Lemma scan_from_found p i n r :
  scan_from p i n = r -> r <> -1 ->
  i <= r < i + Z.of_nat n /\ p r = true /\ forall k, i <= k < r -> p k = false.
Proof.
  revert i. induction n as [|n IH]; intros i Hs Hr; simpl in Hs; [congruence|].
  destruct (p i) eqn:Hp.
  - subst r. repeat split; [lia | lia | done | intros; lia].
  - destruct (IH _ Hs Hr) as (Hb & Hpr & Hlt).
    repeat split; [lia | lia | done |].
    intros k Hk. destruct (decide (k = i)) as [->|]; [done | apply Hlt; lia].
Qed.

Lemma scan_from_none p i n :
  0 <= i -> scan_from p i n = -1 ->
  forall k, i <= k < i + Z.of_nat n -> p k = false.
Proof.
  revert i. induction n as [|n IH]; intros i Hi Hs k Hk; simpl in Hs; [lia|].
  destruct (p i) eqn:Hp; [lia|].
  destruct (decide (k = i)) as [->|]; [done|].
  apply (IH (i + 1)); [lia | done | lia].
Qed.

Lemma scan_from_all_false p i n :
  (forall k, i <= k < i + Z.of_nat n -> p k = false) -> scan_from p i n = -1.
Proof.
  revert i. induction n as [|n IH]; intros i H; simpl; [done|].
  rewrite H by lia. apply IH. intros k Hk. apply H. lia.
Qed.

Lemma scan_from_first p i n r :
  i <= r < i + Z.of_nat n -> p r = true ->
  (forall k, i <= k < r -> p k = false) -> scan_from p i n = r.
Proof.
  revert i. induction n as [|n IH]; intros i Hr Hp Hlt; simpl; [lia|].
  destruct (decide (i = r)) as [->|Hne]; [by rewrite Hp|].
  rewrite Hlt by lia. apply IH; [lia | done | intros; apply Hlt; lia].
Qed.

(** ** What the cache operations leave alone *)

Lemma nsf_load_rom_bank_regions nsf reg bank :
  bus_regions (snd (nsf_load_rom_bank nsf reg bank)) = bus_regions nsf.
Proof.
  unfold nsf_load_rom_bank, load_bank_into_slot, evict_oldest_bank.
  repeat case_match; simplify_eq; done.
Qed.

(** ** The bus without an active instance *)

Lemma run_cpu_inactive cpu : run_cpu cpu None = (None, []).
Proof.
  induction cpu as [|address k IH|address value k IH]; simpl; [done | apply IH |].
  by rewrite IH.
Qed.

(** C10: with no active NSF instance ([active_nsf_file] null) [read6502]
    returns 0 at every address, and [write6502] at every address and value
    changes nothing, calls no callback and loads no bank. *)
Theorem C10_inactive_bus_noop (address value : Z) :
  read6502 None address = (0, None) /\
  write6502 None address value = (None, []).
Proof. split; reflexivity. Qed.

(** ** APU writes *)

(** C4: with a callback installed, a write to $4016 stores the value in the
    APU shadow and calls nothing; a write to any other address of
    $4000-$4017 stores the value and calls the callback exactly once, with
    the written address and value. *)
Theorem C4_apu_write_masking (nsf : nsf_file_t) (address value : Z) :
  apu_write_cb nsf = true ->
  length (apu_regs (nes_memory nsf)) = 24%nat ->
  0x4000 <= address <= 0x4017 ->
  let m := nes_memory nsf in
  let nsf' := set_nes_memory
                (set_apu_regs (wr (apu_regs m) (address - 0x4000) value) m) nsf in
  write6502 (Some nsf) address value
    = (Some nsf', if address =? 0x4016 then [] else [ApuWriteCb address value])
  /\ rd (apu_regs (nes_memory nsf')) (address - 0x4000) = value
  /\ read6502 (Some nsf') address = (value, Some nsf').
Proof.
  intros Hcb Hlen Ha m nsf'.
  assert (Hrd : rd (apu_regs (nes_memory nsf')) (address - 0x4000) = value).
  { simpl. apply rd_wr_eq. unfold m. lia. }
  split; [|split; [exact Hrd|]].
  - unfold write6502.
    replace (address <=? 0x07FF) with false by lia.
    replace ((0x4000 <=? address) && (address <=? 0x4017)) with true by lia.
    fold m. fold nsf'.
    replace (apu_write_cb nsf') with true by (symmetry; exact Hcb).
    by destruct (address =? 0x4016).
  - unfold read6502.
    replace (address <=? 0x07FF) with false by lia.
    replace ((0x1000 <=? address) && (address <=? 0x107F)) with false by lia.
    replace ((0x4000 <=? address) && (address <=? 0x4017)) with true by lia.
    by rewrite Hrd.
Qed.

Lemma C4_apu_write_masking_witness :
  let nsf := playing contiguous_sample 0 CpuDone in
  apu_write_cb nsf = true /\
  write6502 (Some nsf) 0x4015 0x0F
    = (Some (set_nes_memory
               (set_apu_regs (wr (apu_regs (nes_memory nsf)) 0x15 0x0F)
                  (nes_memory nsf)) nsf),
       [ApuWriteCb 0x4015 0x0F]).
Proof.
  intros nsf. split; [reflexivity|].
  apply (C4_apu_write_masking nsf 0x4015 0x0F);
    [reflexivity | reflexivity | lia].
Defined.

(** ** Rejected loads *)

(** C9, as stated, fails: a ROM load with a load address below $8000 is
    rejected with [ESP_FAIL], not with [ESP_ERR_INVALID_ARG]. *)
Lemma C9_low_load_address_not_invalid_arg :
  let nsf := opened low_load_sample in
  load_address (header nsf) < 0x8000 /\
  fst (nsf_init_load_nes_rom nsf) <> ESP_ERR_INVALID_ARG /\
  fst (fst (nsf_playback_init nsf 0 true CpuDone)) = ESP_FAIL.
Proof. vm_compute. repeat split; congruence. Qed.

(** C9 (amended): a bank load with a register outside $5FF8-$5FFF fails with
    [ESP_ERR_INVALID_ARG], a ROM load with a load address below $8000 fails
    with [ESP_FAIL], and either leaves the instance as it was. *)
Theorem C9_rejected_loads (nsf : nsf_file_t) (reg bank : Z) :
  (reg < 0x5FF8 \/ 0x5FFF < reg ->
   nsf_load_rom_bank nsf reg bank = (ESP_ERR_INVALID_ARG, nsf)) /\
  (load_address (header nsf) < 0x8000 ->
   nsf_init_load_nes_rom nsf = (ESP_FAIL, nsf)).
Proof.
  split; intros H.
  - unfold nsf_load_rom_bank.
    by replace ((reg <? 0x5FF8) || (reg >? 0x5FFF)) with true by lia.
  - unfold nsf_init_load_nes_rom.
    by replace (load_address (header nsf) <? 0x8000) with true by lia.
Qed.

Lemma C9_rejected_loads_witness :
  let nsf := opened low_load_sample in
  (0x6000 < 0x5FF8 \/ 0x5FFF < 0x6000) /\
  load_address (header nsf) < 0x8000 /\
  nsf_load_rom_bank nsf 0x6000 3 = (ESP_ERR_INVALID_ARG, nsf) /\
  nsf_init_load_nes_rom nsf = (ESP_FAIL, nsf).
Proof.
  intros nsf.
  assert (H1 : 0x6000 < 0x5FF8 \/ 0x5FFF < 0x6000) by (right; lia).
  assert (H2 : load_address (header nsf) < 0x8000) by (vm_compute; reflexivity).
  split; [exact H1|]. split; [exact H2|]. split.
  - exact (proj1 (C9_rejected_loads nsf 0x6000 3) H1).
  - exact (proj2 (C9_rejected_loads nsf 0x6000 3) H2).
Defined.

(** ** Bank registers *)

Lemma nsf_load_rom_bank_bank_regs nsf reg bank :
  bank_regs (nes_memory (snd (nsf_load_rom_bank nsf reg bank)))
  = bank_regs (nes_memory nsf).
Proof.
  pose proof (nsf_load_rom_bank_regions nsf reg bank) as H.
  unfold bus_regions in H. by simplify_eq.
Qed.

(** C3, as stated, fails: right after [nsf_playback_init] the bank registers
    are zero, and writing 0 to $5FF8 twice loads no bank at all. *)
Lemma C3_same_value_as_shadow_loads_nothing :
  let nsf := playing banked_sample 0 CpuDone in
  let '(s1, e1) := write6502 (Some nsf) 0x5FF8 0 in
  let '(s2, e2) := write6502 s1 0x5FF8 0 in
  bank_loads (e1 ++ e2) <> 1%nat.
Proof. vm_compute. congruence. Qed.

(** C3 (amended): writing [v] twice in succession to bank register $5FF8+i
    loads a bank exactly once, on the first write, when the register held a
    value other than [v], and never when it already held [v]; the second
    write changes nothing. *)
Theorem C3_bank_register_rewrite (nsf : nsf_file_t) (i v : Z) :
  length (bank_regs (nes_memory nsf)) = 8%nat ->
  0 <= i <= 7 ->
  let '(s1, e1) := write6502 (Some nsf) (0x5FF8 + i) v in
  let '(s2, e2) := write6502 s1 (0x5FF8 + i) v in
  e1 = (if rd (bank_regs (nes_memory nsf)) i =? v then []
        else [BankLoad (0x5FF8 + i) v]) /\
  e2 = [] /\ s2 = s1 /\
  bank_loads (e1 ++ e2)
  = if rd (bank_regs (nes_memory nsf)) i =? v then 0%nat else 1%nat.
Proof.
  intros Hlen Hi.
  assert (Hsel : forall s, write6502 (Some s) (0x5FF8 + i) v =
    if negb (rd (bank_regs (nes_memory s)) i =? v) then
      (Some (snd (nsf_load_rom_bank
                    (set_nes_memory
                       (set_bank_regs (wr (bank_regs (nes_memory s)) i v)
                          (nes_memory s)) s)
                    (0x5FF8 + i) v)),
       [BankLoad (0x5FF8 + i) v])
    else (Some s, [])).
  { intros s. unfold write6502.
    replace (0x5FF8 + i <=? 0x07FF) with false by lia.
    replace ((0x4000 <=? 0x5FF8 + i) && (0x5FF8 + i <=? 0x4017)) with false by lia.
    replace ((0x5FF8 <=? 0x5FF8 + i) && (0x5FF8 + i <=? 0x5FFF)) with true by lia.
    by replace (0x5FF8 + i - 0x5FF8) with i by lia. }
  rewrite Hsel.
  destruct (rd (bank_regs (nes_memory nsf)) i =? v) eqn:Hv; cbn [negb].
  - rewrite Hsel, Hv. cbn [negb]. done.
  - rewrite Hsel, nsf_load_rom_bank_bank_regs. cbn [nes_memory set_nes_memory
      bank_regs set_bank_regs].
    rewrite rd_wr_eq by lia. rewrite Z.eqb_refl. cbn [negb]. done.
Qed.

Lemma C3_bank_register_rewrite_witness :
  let nsf := playing banked_sample 0 CpuDone in
  length (bank_regs (nes_memory nsf)) = 8%nat /\
  let '(s1, e1) := write6502 (Some nsf) (0x5FF8 + 7) 9 in
  let '(s2, e2) := write6502 s1 (0x5FF8 + 7) 9 in
  e1 = (if rd (bank_regs (nes_memory nsf)) 7 =? 9 then []
        else [BankLoad (0x5FF8 + 7) 9]) /\
  e2 = [] /\ s2 = s1 /\
  bank_loads (e1 ++ e2)
  = if rd (bank_regs (nes_memory nsf)) 7 =? 9 then 0%nat else 1%nat.
Proof.
  intros nsf. split; [reflexivity|].
  apply (C3_bank_register_rewrite nsf 7 9); [reflexivity | lia].
Defined.

(** ** Header parser *)

Lemma rd_is_byte a i : Forall is_byte a -> is_byte (rd a i).
Proof.
  intros H. unfold rd. destruct (a !! Z.to_nat i) as [b|] eqn:Hl; simpl.
  - by eapply Forall_lookup_1.
  - unfold is_byte. lia.
Qed.

Lemma land_low_high lo hi : 0 <= lo < 2 ^ 8 -> Z.land lo (hi * 2 ^ 8) = 0.
Proof.
  intros Hlo. apply Z.bits_inj'. intros n Hn.
  rewrite Z.land_spec, Z.bits_0.
  destruct (decide (n < 8)) as [Hlt|Hge].
  - rewrite Z.mul_pow2_bits_low by lia. apply andb_false_r.
  - rewrite <- (Z.mod_small lo (2 ^ 8)) by lia.
    rewrite Z.mod_pow2_bits_high by lia. done.
Qed.

(** The little-endian value of two bytes. *)
Lemma le16_decode buf n :
  is_byte (rd buf n) -> is_byte (rd buf (n + 1)) ->
  le16 buf n = rd buf n + 256 * rd buf (n + 1).
Proof.
  unfold is_byte, le16, u16. intros Hlo Hhi.
  rewrite Z.shiftl_mul_pow2 by lia.
  rewrite <- Z.lxor_lor by (apply land_low_high; lia).
  rewrite <- Z.add_nocarry_lxor by (apply land_low_high; lia).
  rewrite Z.mod_small; lia.
Qed.

(** C5: the parser reads 128 bytes from offset 0; it fails (-1, [ESP_FAIL])
    and leaves the header alone when fewer are there or when the first five
    differ from "NESM\x1A"; otherwise it succeeds and the three addresses and
    the two play speeds are the little-endian values of their byte pairs.  On
    the buffer [4E 45 53 4D 1A 01 02 01 00 80 00 80 00 80] padded with zeros
    to 128 bytes it yields version 1, 2 songs, starting song 1 and load, init
    and play address $8000. *)
Theorem C5_header_parsing :
  (forall (bytes : list Z) (hdr : nsf_header_t),
     Forall is_byte bytes ->
     let '(ret, f, h) := nsf_read_header_impl (fopen bytes) hdr in
     fpos f = Z.min 128 (Z.of_nat (length bytes)) /\
     ((length bytes < 128)%nat \/ take 5 bytes <> nsf_magic ->
      ret = ESP_FAIL /\ h = hdr) /\
     ((128 <= length bytes)%nat /\ take 5 bytes = nsf_magic ->
      ret = ESP_OK /\
      version h = rd bytes 5 /\
      total_songs h = rd bytes 6 /\
      starting_song h = rd bytes 7 /\
      load_address h = rd bytes 8 + 256 * rd bytes 9 /\
      init_address h = rd bytes 10 + 256 * rd bytes 11 /\
      play_address h = rd bytes 12 + 256 * rd bytes 13 /\
      play_speed_ntsc h = rd bytes 110 + 256 * rd bytes 111 /\
      play_speed_pal h = rd bytes 120 + 256 * rd bytes 121))
  /\
  (let bytes := [0x4E; 0x45; 0x53; 0x4D; 0x1A; 0x01; 0x02; 0x01;
                 0x00; 0x80; 0x00; 0x80; 0x00; 0x80] ++ replicate 114 0 in
   let '(ret, f, h) := nsf_read_header_impl (fopen bytes) (header zeroed_nsf_file) in
   length bytes = 128%nat /\ ret = ESP_OK /\
   version h = 1 /\ total_songs h = 2 /\ starting_song h = 1 /\
   load_address h = 0x8000 /\ init_address h = 0x8000 /\
   play_address h = 0x8000).
Proof.
  split; [|vm_compute; repeat split; reflexivity].
  intros bytes hdr Hb.
  unfold nsf_read_header_impl, fread, fopen. cbn [contents fpos feof].
  rewrite drop_0, length_take.
  set (buf := take (Z.to_nat 128) bytes).
  assert (Hrd : forall i, 0 <= i < 128 -> rd buf i = rd bytes i).
  { intros i Hi. unfold rd, buf. rewrite lookup_take_lt; [done | lia]. }
  assert (Hbuf : Forall is_byte buf) by (by apply Forall_take).
  assert (H5 : take 5 buf = take 5 bytes).
  { unfold buf. rewrite take_take. f_equal. }
  destruct (decide (length bytes < 128)%nat) as [Hshort|Hlong].
  - rewrite (proj2 (Z.eqb_neq _ 128)) by lia.
    cbn [negb fpos]. split; [lia|]. split; [done | lia].
  - rewrite (proj2 (Z.eqb_eq _ 128)) by lia.
    cbn [negb]. rewrite H5. case_bool_decide as Hm; cbn [negb fpos].
    + split; [lia|]. split; [intros [?|?]; [lia | done]|].
      intros _. cbn [version total_songs starting_song load_address init_address
        play_address play_speed_ntsc play_speed_pal].
      rewrite !le16_decode by (apply rd_is_byte; done).
      rewrite !Hrd by lia. repeat split; reflexivity.
    + split; [lia|]. split; [done | intros [_ ?]; done].
Qed.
□ □ □
* **EXERCISE AIM**
Using the entries above, give back exactly the line containing "rejected with [ESP_FAIL], not", the line containing "fst (nsf_init_load_nes_rom nsf)", and every line between them, and nothing else.

* **TASK OUTPUT**
    rejected with [ESP_FAIL], not with [ESP_ERR_INVALID_ARG]. *)
Lemma C9_low_load_address_not_invalid_arg :
  let nsf := opened low_load_sample in
  load_address (header nsf) < 0x8000 /\
  fst (nsf_init_load_nes_rom nsf) <> ESP_ERR_INVALID_ARG /\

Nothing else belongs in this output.